(** * MeetingScheduler: a shallow embedding of [src/meeting-scheduler.tsx]

    The component is a React function component.  Its state is the five
    [useState] cells plus the values held by the [react-hook-form] form; its
    handlers are embedded as state transformers that also emit the effects
    they perform on the outside world (the [fetch] request, the console, the
    confetti animation).  JavaScript numbers are IEEE 754 binary64 values,
    embedded with the specification-level floats of the Standard Library.

    JavaScript strings are embedded as [string]; one character stands for
    one UTF-16 code unit. *)

From Stdlib Require Import ZArith List String Ascii Bool Lia QArith Qpower.
From Stdlib Require Import Floats.SpecFloat.
Import ListNotations.

Local Open Scope string_scope.
Local Open Scope list_scope.
Local Open Scope Z_scope.

(* ================================================================= *)
(** ** Dates *)

(** A [Date] object wraps a time value: milliseconds since the epoch, or
    [NaN] for an invalid date ([None] here). *)
Record Date : Type := mkDate { time_value : option Z }.

(** [a < b] on two [Date]s compares the time values; a comparison with
    [NaN] is false. *)
Definition date_lt (a b : Date) : bool :=
  match time_value a, time_value b with
  | Some x, Some y => x <? y
  | _, _ => false
  end.

Definition msPerDay : Z := 86400000.

(** Day number of a proleptic Gregorian calendar day, day 0 being
    1970-01-01; [month] counts from 1. *)
Definition MakeDay (year month day : Z) : Z :=
  let y := if month <=? 2 then year - 1 else year in
  let era := y / 400 in
  let yoe := y - era * 400 in
  let mp := if month <=? 2 then month + 9 else month - 3 in
  let doy := (153 * mp + 2) / 5 + day - 1 in
  let doe := yoe * 365 + yoe / 4 - yoe / 100 + doy in
  era * 146097 + doe - 719468.

(** [new Date("YYYY-MM-DD")]: a date-only ISO string is midnight UTC. *)
Definition Date_of_iso_day (year month day : Z) : Date :=
  mkDate (Some (MakeDay year month day * msPerDay)).

(** [new Date()] when the clock reads [now] milliseconds. *)
Definition Date_now (now : Z) : Date := mkDate (Some now).

Definition date_1900_01_01 : Date := Date_of_iso_day 1900 1 1.

(** The [disabled] predicate handed to the [Calendar]:
    [(date) => date < new Date() || date < new Date("1900-01-01")]. *)
Definition calendar_disabled (now : Z) (date : Date) : bool :=
  date_lt date (Date_now now) || date_lt date date_1900_01_01.
Definition after {A} (o : oci.Outcome A) : oci.Machine :=
  match o with
  | oci.Returned _ m => m
  | oci.Panicked _ m => m
  end.

(** The name, version and base path of a descriptor. *)
Definition identity (p : packages.Package) : string * string * string :=
  (packages.Name (packages.Base p), packages.Version (packages.Base p),
   packages.BasePath p).

(** What [getPackageFromTag] gave, as name, version and base path. *)
Definition described (o : Outcome (option packages.Package * option error))
  : option (string * string * string) :=
  match value o with
  | Some (Some p, None) => Some (identity p)
  | _ => None
  end.

(** What [Get] gave: name, version and base path of each descriptor, and
    the error. *)
Definition listed (o : Outcome (packages.Packages * option error))
  : option (list (string * string * string) * option error) :=
  option_map (fun res => (map identity (fst res), snd res)) (value o).

(** ** Notions the properties are stated with *)

(** The fallback descriptor for the options [o]. *)
Definition fallback (o : IndexerOptions) : packages.Package :=
  {| packages.Base :=
       {| packages.Name := "oci-mock-package";
          packages.Version := "1.0.0";
          packages.Title := Some "Mock OCI Package";
          packages.Description :=
            "Mock package from OCI registry " ++ Registry o ++ "/" ++ Repository o;
          packages.Type_ := "integration";
          packages.Categories := ["web"] |};
     packages.BasePath := "oci://" ++ Registry o ++ "/" ++ Repository o ++ ":latest" |}.

(** [p] is what per-tag synthesis gives for [tag] on the receiver [i]. *)
Definition synthesizedFrom (i : Indexer) (tag : string) (p : packages.Package) : Prop :=
  forall log, getPackageFromTag tag {| self := i; sink := log |}
              = Returned (Some p, None) {| self := i; sink := log |}.

(** Whether the handle carries an authentication client. *)
Definition authenticates (r : remote.Repository) : bool :=
  match remote.Client_ r with
  | Some (remote.authClient _) => true
  | _ => false
  end.

(** Whether requests through the HTTP client [c] skip the verification of
    the server's certificate; without a transport of its own the client
    uses the default one, which verifies. *)
Definition insecureTransport (c : http.Client) : bool :=
  match http.Transport_ c with
  | Some t =>
      match http.TLSClientConfig t with
      | Some cfg => tls.InsecureSkipVerify cfg
      | None => false
      end
  | None => false
  end.

(** The same for the handle: through its HTTP client, or through the one
    inside its authentication client. *)
Definition skipsVerification (r : remote.Repository) : bool :=
  match remote.Client_ r with
  | Some (remote.httpClient c) => insecureTransport c
  | Some (remote.authClient a) =>
      match auth.Client_ a with
      | Some c => insecureTransport c
      | None => false
      end
  | None => false
  end.

(** The two states the code tells apart, by the repository handle. *)
Inductive State := Uninitialized | Ready.

Definition state (i : Indexer) : State :=
  match repo i with
  | None => Uninitialized
  | Some _ => Ready
  end.

(** The machines an indexer goes through once an [Init] has succeeded,
    whatever is called on it afterwards and whatever the registry answers. *)
Inductive Initialized (ParseReference : string -> registry.Reference + error)
  : Machine -> Prop :=
| Initialized_Init (m m' : Machine) :
    Init ParseReference m = Returned None m' -> Initialized ParseReference m'
| Initialized_Init_again (m m' : Machine) (e : option error) :
    Initialized ParseReference m ->
    Init ParseReference m = Returned e m' -> Initialized ParseReference m'
| Initialized_Get (m m' : Machine)
    (Tags : remote.Repository -> list string * option error) (Filter : Type)
    (o : option (packages.GetOptions Filter))
    (res : packages.Packages * option error) :
    Initialized ParseReference m ->
    Get Tags Filter o m = Returned res m' -> Initialized ParseReference m'
| Initialized_Close (m m' : Machine) (e : option error) :
    Initialized ParseReference m ->
    Close m = Returned e m' -> Initialized ParseReference m'.

Definition initializing (i : Indexer) : zap.Entry :=
  zap.Info "Initializing OCI indexer"
    [zap.String "registry" (Registry (opts i));
     zap.String "repository" (Repository (opts i))].

Definition repoRef (i : Indexer) : string :=
  Registry (opts i) ++ "/" ++ Repository (opts i).

(** ** Examples *)

(** A reference parser for the examples, in the manner of the library's:
    the reference is cut at its first slash, and the repository is made of
    lower-case letters, digits and the separators [.], [_], [-] and [/]. *)
Definition repositoryByte (c : ascii) : bool :=
  let n := nat_of_ascii c in
  ((97 <=? n) && (n <=? 122) || (48 <=? n) && (n <=? 57)
   || (n =? 46) || (n =? 95) || (n =? 45) || (n =? 47))%nat.

Fixpoint allBytes (p : ascii -> bool) (s : string) : bool :=
  match s with
  | EmptyString => true
  | String c s' => p c && allBytes p s'
  end.

Definition exampleParseReference (artifact : string) : registry.Reference + error :=
  let '(host, path, found) := strings.Cut artifact "/"%char in
  if negb found then
    inr (errorString "invalid reference: missing registry or repository")
  else if nonEmpty path && allBytes repositoryByte path then
    inl {| registry.Registry := host; registry.Repository := path;
           registry.Reference_ := "" |}
  else inr (errorString "invalid reference: invalid repository").

(** The options of the repository's own tests. *)
Definition testOptions : IndexerOptions :=
  {| Registry := "registry.example.com"; Repository := "packages";
     Username := ""; Password := ""; Insecure := false |}.

Definition testMachine : Machine := {| self := NewIndexer testOptions; sink := [] |}.

(** The indexer of the tests after its [Init]. *)
Definition testReady : Machine := after (Init exampleParseReference testMachine).

Definition unreachable (_ : remote.Repository) : list string * option error :=
  ([], Some (errorString "connection refused")).

Definition scenarioA (_ : remote.Repository) : list string * option error :=
  (["nginx:1.2.0"; "redis"], None).

Definition noTags (_ : remote.Repository) : list string * option error :=
  ([], None).

Definition emptyTag (_ : remote.Repository) : list string * option error :=
  ([""], None).

Definition upperCaseOptions : IndexerOptions :=
  {| Registry := "registry.example.com"; Repository := "My Packages";
     Username := ""; Password := ""; Insecure := false |}.

Definition insecureWithCredentials : IndexerOptions :=
  {| Registry := "registry.example.com"; Repository := "packages";
     Username := "myuser"; Password := "mypassword"; Insecure := true |}.

(** The indexer with credentials and the insecure flag after its [Init]. *)
Definition insecureReady : Machine :=
  after (Init exampleParseReference
           {| self := NewIndexer insecureWithCredentials; sink := [] |}).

_ _ _ _ _

• [Required work] Up to and including the line containing "[NaN] is false. *)", please write out the listing exactly, starting from its first line.

• [Response]
(** * MeetingScheduler: a shallow embedding of [src/meeting-scheduler.tsx]

    The component is a React function component.  Its state is the five
    [useState] cells plus the values held by the [react-hook-form] form; its
    handlers are embedded as state transformers that also emit the effects
    they perform on the outside world (the [fetch] request, the console, the
    confetti animation).  JavaScript numbers are IEEE 754 binary64 values,
    embedded with the specification-level floats of the Standard Library.

    JavaScript strings are embedded as [string]; one character stands for
    one UTF-16 code unit. *)

From Stdlib Require Import ZArith List String Ascii Bool Lia QArith Qpower.
From Stdlib Require Import Floats.SpecFloat.
Import ListNotations.

Local Open Scope string_scope.
Local Open Scope list_scope.
Local Open Scope Z_scope.

(* ================================================================= *)
(** ** Dates *)

(** A [Date] object wraps a time value: milliseconds since the epoch, or
    [NaN] for an invalid date ([None] here). *)
Record Date : Type := mkDate { time_value : option Z }.

(** [a < b] on two [Date]s compares the time values; a comparison with
    [NaN] is false. *)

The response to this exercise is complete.